Théo
LESOUALC’H
LE
FUNAMBULE
(conte
apocalyptique)
mots d’encre qui encore sonorités bout à
bout se dévident et trame taille dans l’espace informe. signes. mots d’encre qui nœuds jouent l’espace informe en conjugaisons de
CORPS. et corps enlacés du gris muet. en sudation du même gris neutre de l’apparition
membres indistincts du flou. corps embrassés miment le vouloir-fondre
de l’un à l’autre l’un dans l’autre et
corps de ces mots vocables définitifs
définitivement lâchés livrés l’un l’autre à sa propre présence. mais corps même
affairés
et mots semés — drus— au fil d’une vision angulaire qui décèle à
vif les détails de l’architecture jusqu’alors évanouie que le jeu pétrifie
élément par élément dans le cadrage mouvant indissociable de l’ensemble de
ces corps projetés et tous reproduction pathétique d’un même corps qui aurait
été soumis à la perpendiculaire proposée totalement dépendante du centre qui
lui
insoupçonné
n’aurait jamais appartenu à la nature fluide
de ces signes annelés. et. qui pourtant bien que sans constitution
au fil des touches franchit
en axe la surimpression interminable — disloquée — de ces personnages arachnéens
de plus en plus atteints par le cancer des couleurs.

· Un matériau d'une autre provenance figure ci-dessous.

(* ===== verification/GoTime.v ===== *)
(** * GoTime: the part of Go's [time] package the sources use

    A [time.Time] is modelled by its instant, in nanoseconds since the Unix
    epoch; every use in the sources is of the instant or of its UTC calendar
    fields.  A [time.Duration] is a signed 64-bit number of nanoseconds. *)

From S2P Require Import Prelude GoString Float64.
Local Open Scope Z_scope.

Definition Time := Z.
Definition Duration := Z.

Definition Nanosecond : Duration := 1.
Definition Millisecond : Duration := 1000000.
Definition Second : Duration := 1000000000.
Definition Minute : Duration := 60 * Second.
Definition Hour : Duration := 60 * Minute.

(** The zero [time.Time], January 1 of year 1, UTC. *)
Definition zero_time : Time := -62135596800 * Second.
Definition IsZero (t : Time) : bool := t =? zero_time.

Definition Before (t u : Time) : bool := t <? u.
Definition After (t u : Time) : bool := u <? t.
Definition Add (t : Time) (d : Duration) : Time := t + d.

(** [t.Sub(u)] saturates at the bounds of a [Duration]. *)
Definition Sub (t u : Time) : Duration :=
  Z.max int64_min (Z.min int64_max (t - u)).

(** [t.Unix()]: whole seconds, rounded down. *)
Definition Unix (t : Time) : Z := t / Second.

(** [d.Milliseconds()]: integer division truncates toward zero. *)
Definition Milliseconds (d : Duration) : Z := Z.quot d Millisecond.

(** [d.Seconds()] and [d.Hours()]: whole units plus the remainder. *)
Definition Seconds (d : Duration) : float64 :=
  fadd (of_Z (Z.quot d Second)) (fdiv (of_Z (Z.rem d Second)) (of_Z 1000000000)).
Definition Hours (d : Duration) : float64 :=
  fadd (of_Z (Z.quot d Hour)) (fdiv (of_Z (Z.rem d Hour)) (of_Z 3600000000000)).

(** ** UTC calendar fields (proleptic Gregorian calendar) *)

Record civil := Civil { c_year : Z; c_month : Z; c_day : Z }.

(** Year of the 400-year era, month index from March and day, from the day of
    the era. *)
Definition doe_fields (doe : Z) : Z * Z * Z :=
  let yoe := (doe - doe / 1460 + doe / 36524 - doe / 146096) / 365 in
  let doy := doe - (365 * yoe + yoe / 4 - yoe / 100) in
  let mp := (5 * doy + 2) / 153 in
  (yoe, mp, doy - (153 * mp + 2) / 5 + 1).

Definition civil_of_days (days : Z) : civil :=
  let z := days + 719468 in
  let era := z / 146097 in
  let '(yoe, mp, d) := doe_fields (z mod 146097) in
  let m := if mp <? 10 then mp + 3 else mp - 9 in
  Civil (yoe + era * 400 + (if m <=? 2 then 1 else 0)) m d.

Definition days_of_civil (c : civil) : Z :=
  let y := c_year c - (if c_month c <=? 2 then 1 else 0) in
  let era := y / 400 in
  let yoe := y mod 400 in
  let mp := if c_month c <=? 2 then c_month c + 9 else c_month c - 3 in
  let doy := (153 * mp + 2) / 5 + c_day c - 1 in
  era * 146097 + (yoe * 365 + yoe / 4 - yoe / 100 + doy) - 719468.

Definition day_ns : Z := 24 * Hour.
Definition date_of (t : Time) : civil := civil_of_days (t / day_ns).
Definition hour_of (t : Time) : Z := (t mod day_ns) / Hour.
Definition minute_of (t : Time) : Z := (t mod Hour) / Minute.

(** ** [Format] with a purely numeric layout *)

Fixpoint zeros (n : nat) : string :=
  match n with O => "" | S n' => String "0" (zeros n') end.

(** [appendInt(b, x, width)] of the time package. *)
Definition append_int (x : Z) (width : nat) : string :=
  let s := pretty (Z.to_N (Z.abs x)) in
  (if x <? 0 then "-" else "") +:+ zeros (width - String.length s) +:+ s.

(** ** The calendar round trip

    The year of the era is a monotone function of the day of the era, so
    checking it at the first and last day of each of the 400 years is enough;
    the month and day are checked on the 366 days of a year. *)

Definition year_start (yoe : Z) : Z := 365 * yoe + yoe / 4 - yoe / 100.
Definition doe_year (doe : Z) : Z :=
  (doe - doe / 1460 + doe / 36524 - doe / 146096) / 365.

Fixpoint all_below (n : nat) (P : Z → bool) (from : Z) : bool :=
  match n with
  | O => true
  | S n' => P from && all_below n' P (from + 1)
  end.

Lemma all_below_spec n P from :
  all_below n P from = true → ∀ z, from ≤ z < from + Z.of_nat n → P z = true.
Proof.
  revert from. induction n as [|n IH]; simpl; intros from H z Hz; [lia|].
  apply andb_prop in H as [H1 H2].
  destruct (Z.eq_dec z from) as [->|]; [done|]. apply (IH (from + 1)); [done|lia].
Qed.

(** First and last day of year [y] of the era; the last year has a leap day. *)
Definition year_end (y : Z) : Z := if y =? 399 then 146097 else year_start (y + 1).

Definition year_ok (y : Z) : bool :=
  (doe_year (year_start y) =? y) && (doe_year (year_end y - 1) =? y) &&
  (year_end y - year_start y <=? 366) && (year_end (y - 1) =? year_start y).

Lemma years_ok : all_below 399 year_ok 1 = true.
Proof. vm_compute. reflexivity. Qed.

Lemma year_0_ok : doe_year 0 = 0 ∧ doe_year 364 = 0 ∧ year_start 0 = 0 ∧ year_end 0 = 365.
Proof. vm_compute. auto. Qed.

Definition doy_ok (doy : Z) : bool :=
  let mp := (5 * doy + 2) / 153 in
  let d := doy - (153 * mp + 2) / 5 + 1 in
  (0 <=? mp) && (mp <? 12) && (1 <=? d) && (d <=? 31).

Lemma doys_ok : all_below 366 doy_ok 0 = true.
Proof. vm_compute. reflexivity. Qed.

Lemma doe_year_step doe : 0 ≤ doe → doe_year doe ≤ doe_year (doe + 1).
Proof.
  intros H. unfold doe_year. apply Z.div_le_mono; [lia|].
  Z.div_mod_to_equations. lia.
Qed.

Lemma doe_year_mono doe (n : nat) : 0 ≤ doe → doe_year doe ≤ doe_year (doe + Z.of_nat n).
Proof.
  intros H. induction n as [|n IH]; [rewrite Z.add_0_r; lia|].
  etrans; [exact IH|]. rewrite Nat2Z.inj_succ.
  replace (doe + Z.succ (Z.of_nat n)) with (doe + Z.of_nat n + 1) by lia.
  apply doe_year_step; lia.
Qed.

Lemma doe_year_le a b : 0 ≤ a ≤ b → doe_year a ≤ doe_year b.
Proof.
  intros H. replace b with (a + Z.of_nat (Z.to_nat (b - a))) by lia.
  apply doe_year_mono; lia.
Qed.

(** Every day of the era lies in one of its years. *)
Lemma doe_in_year (n : nat) doe :
  (n < 400)%nat → 0 ≤ doe < year_end (Z.of_nat n) →
  ∃ y, 0 ≤ y ≤ Z.of_nat n ∧ year_start y ≤ doe < year_end y.
Proof.
  destruct year_0_ok as (_ & _ & S0 & E0).
  induction n as [|n IH]; intros Hn Hd.
  - exists 0. change (Z.of_nat 0) with 0 in *. lia.
  - pose proof (all_below_spec _ _ _ years_ok (Z.of_nat (S n)) ltac:(lia)) as Hy.
    unfold year_ok in Hy. repeat (apply andb_prop in Hy as [Hy ?]). reflect_bools.
    replace (Z.of_nat (S n) - 1) with (Z.of_nat n) in * by lia.
    destruct (Z.lt_ge_cases doe (year_end (Z.of_nat n))) as [Hlt|Hge].
    + destruct IH as (y & ? & ?); [lia..|]. exists y. lia.
    + exists (Z.of_nat (S n)). lia.
Qed.

Lemma doe_fields_spec doe :
  0 ≤ doe < 146097 →
  let '(yoe, mp, d) := doe_fields doe in
  0 ≤ yoe < 400 ∧ 0 ≤ mp < 12 ∧ 1 ≤ d ≤ 31 ∧
  yoe * 365 + yoe / 4 - yoe / 100 + ((153 * mp + 2) / 5 + d - 1) = doe.
Proof.
  intros Hdoe. destruct (doe_in_year 399 doe) as (y & Hy & Hin); [lia|exact Hdoe|].
  assert (doe_year doe = y ∧ year_end y - year_start y ≤ 366) as [Hyoe Hlen].
  { destruct year_0_ok as (D0 & D1 & S0 & E0).
    destruct (Z.eq_dec y 0) as [->|Hne].
    - rewrite S0, E0 in *. split; [|lia].
      pose proof (doe_year_le 0 doe ltac:(lia)). pose proof (doe_year_le doe 364 ltac:(lia)). lia.
    - pose proof (all_below_spec _ _ _ years_ok y ltac:(lia)) as Hok.
      unfold year_ok in Hok. repeat (apply andb_prop in Hok as [Hok ?]). reflect_bools.
      split; [|lia].
      assert (0 ≤ year_start y) by (unfold year_start; Z.div_mod_to_equations; lia).
      pose proof (doe_year_le (year_start y) doe ltac:(lia)).
      pose proof (doe_year_le doe (year_end y - 1) ltac:(lia)). lia. }
  unfold doe_fields. fold (doe_year doe). rewrite Hyoe.
  change (365 * y + y / 4 - y / 100) with (year_start y).
  pose proof (all_below_spec _ _ _ doys_ok (doe - year_start y) ltac:(lia)) as Hd.
  unfold doy_ok in Hd. repeat (apply andb_prop in Hd as [Hd ?]). reflect_bools.
  split; [lia|]. split; [lia|]. split; [lia|]. unfold year_start. lia.
Qed.

Lemma days_of_civil_of_days days : days_of_civil (civil_of_days days) = days.
Proof.
  unfold civil_of_days.
  pose proof (Z.mod_pos_bound (days + 719468) 146097 ltac:(lia)) as Hb.
  pose proof (Z.div_mod (days + 719468) 146097 ltac:(lia)) as Hdm.
  set (era := (days + 719468) / 146097) in *.
  set (doe := (days + 719468) mod 146097) in *.
  pose proof (doe_fields_spec doe Hb) as Hok.
  destruct (doe_fields doe) as [[yoe mp] d]. destruct Hok as (? & ? & ? & ?).
  unfold days_of_civil; cbn [c_year c_month c_day].
  destruct (mp <? 10) eqn:Hmp; reflect_bools.
  - replace (mp + 3 <=? 2) with false by (symmetry; apply Z.leb_gt; lia).
    replace (yoe + era * 400 + 0 - 0) with (yoe + era * 400) by lia.
    rewrite Z.div_add, Z.mod_add, (Z.div_small yoe), (Z.mod_small yoe) by lia.
    replace (mp + 3 - 3) with mp by lia. lia.
  - replace (mp - 9 <=? 2) with true by (symmetry; apply Z.leb_le; lia).
    replace (yoe + era * 400 + 1 - 1) with (yoe + era * 400) by lia.
    rewrite Z.div_add, Z.mod_add, (Z.div_small yoe), (Z.mod_small yoe) by lia.
    replace (mp - 9 + 9) with mp by lia. lia.
Qed.

Lemma civil_of_days_inj d d' : civil_of_days d = civil_of_days d' → d = d'.
Proof. intros H. by rewrite <- (days_of_civil_of_days d), H, days_of_civil_of_days. Qed.

Lemma civil_of_days_range days :
  let c := civil_of_days days in 1 ≤ c_month c ≤ 12 ∧ 1 ≤ c_day c ≤ 31.
Proof.
  unfold civil_of_days.
  pose proof (Z.mod_pos_bound (days + 719468) 146097 ltac:(lia)) as Hb.
  pose proof (doe_fields_spec _ Hb) as Hok.
  destruct (doe_fields _) as [[yoe mp] d]. destruct Hok as (? & ? & ? & ?).
  cbn [c_month c_day]. destruct (mp <? 10) eqn:Hmp; reflect_bools; lia.
Qed.

(** ** Fixed-width numerals are injective *)

Definition digit_val (c : ascii) : Z := Z.of_nat (nat_of_ascii c) - 48.
Fixpoint num_val (acc : Z) (s : string) : Z :=
  match s with
  | "" => acc
  | String c s' => num_val (10 * acc + digit_val c) s'
  end.

Definition fixed_ok (width : nat) (z : Z) : bool :=
  (num_val 0 (append_int z width) =? z) && Nat.eqb (String.length (append_int z width)) width.

Lemma fixed2_ok : all_below 100 (fixed_ok 2) 0 = true.
Proof. vm_compute. reflexivity. Qed.
Lemma append_int_2 z : 0 ≤ z < 100 →
  num_val 0 (append_int z 2) = z ∧ String.length (append_int z 2) = 2%nat.
Proof.
  intros Hz. pose proof (all_below_spec _ _ _ fixed2_ok z ltac:(lia)) as H.
  apply andb_prop in H as [H1 H2]. by apply Z.eqb_eq in H1; apply Nat.eqb_eq in H2.
Qed.

Lemma pretty_N_go_digit x s :
  (0 < x < 10)%N → pretty_N_go x s = String (pretty_N_char x) s.
Proof.
  intros H. rewrite pretty_N_go_step by lia.
  rewrite N.div_small, N.mod_small by lia. done.
Qed.

Lemma append_int_4 z : 1000 ≤ z < 10000 →
  append_int z 4 = pretty (Z.to_N z) ∧ String.length (append_int z 4) = 4%nat.
Proof.
  intros Hz. unfold append_int. rewrite Z.abs_eq by lia.
  replace (z <? 0) with false by (symmetry; apply Z.ltb_ge; lia).
  assert (String.length (pretty (Z.to_N z)) = 4%nat) as L.
  { unfold pretty, pretty_N. rewrite decide_False by lia.
    set (x := Z.to_N z). assert (1000 ≤ x < 10000)%N as Hx by lia. clearbody x.
    assert (100 ≤ x / 10 < 1000)%N by
      (split; [apply N.div_le_lower_bound; lia | apply N.Div0.div_lt_upper_bound; lia]).
    assert (10 ≤ x / 10 / 10 < 100)%N by
      (split; [apply N.div_le_lower_bound; lia | apply N.Div0.div_lt_upper_bound; lia]).
    assert (1 ≤ x / 10 / 10 / 10 < 10)%N by
      (split; [apply N.div_le_lower_bound; lia | apply N.Div0.div_lt_upper_bound; lia]).
    rewrite pretty_N_go_step by lia. rewrite pretty_N_go_step by lia.
    rewrite pretty_N_go_step by lia. rewrite pretty_N_go_digit by lia. done. }
  rewrite L. done.
Qed.

Lemma append_int_2_app_inj z z' s s' :
  0 ≤ z < 100 → 0 ≤ z' < 100 →
  append_int z 2 +:+ s = append_int z' 2 +:+ s' → z = z' ∧ s = s'.
Proof.
  intros Hz Hz' Heq.
  destruct (append_int_2 z Hz) as [V L], (append_int_2 z' Hz') as [V' L'].
  destruct (app_length_inj _ _ _ _ (eq_trans L (eq_sym L')) Heq) as [E ->].
  split; [congruence|done].
Qed.

Lemma append_int_4_app_inj z z' s s' :
  1000 ≤ z < 10000 → 1000 ≤ z' < 10000 →
  append_int z 4 +:+ s = append_int z' 4 +:+ s' → z = z' ∧ s = s'.
Proof.
  intros Hz Hz' Heq.
  destruct (append_int_4 z Hz) as [V L], (append_int_4 z' Hz') as [V' L'].
  destruct (app_length_inj _ _ _ _ (eq_trans L (eq_sym L')) Heq) as [E ->].
  rewrite V, V' in E. apply (inj pretty) in E. split; [lia|done].
Qed.

(** Numerals of non-negative numbers have only digits. *)
Lemma append_int_no_byte b z w :
  is_digit b = false → 0 ≤ z → ¬ byte_in b (append_int z w).
Proof.
  intros Hb Hz. unfold append_int.
  replace (z <? 0) with false by (symmetry; apply Z.ltb_ge; lia).
  rewrite !byte_in_app. intros [[]|[H|H]].
  - revert H. generalize (w - String.length (pretty (Z.to_N (Z.abs z))))%nat.
    intros n. induction n as [|n IH]; simpl; [done|].
    intros [<-|?]; [done|auto].
  - pose proof (Itoa_digits (N.to_nat (Z.to_N (Z.abs z))) b Hb) as Hd.
    unfold Itoa, pretty, pretty_nat in Hd. rewrite N2Nat.id in Hd. done.
Qed.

et. qui maintenant se heurtent aux parois
du décor. s’empêtrent. roulent. boulent. laissant çà et là des fragments
de ces couleurs issues de rien à toutes les aspérités du parcours
.et. redeviennent malgré
leurs velléités corps anonymes de
la vidéo-œil-de-mouche .et.
décomposés facette par facette. déviés.
car chacune des visions pourrait être comme projetée
à l’intérieur de sa propre cellule octogonale .et.
le son jusqu’alors
inaudible. tel un suint laiteux produit par le raclement
entre eux des bords de ces multiples alvéoles .et. moduleraient des envenimements
de gammes se recouvrant en une harmonie fantasmagorique d’arabesques grotesques.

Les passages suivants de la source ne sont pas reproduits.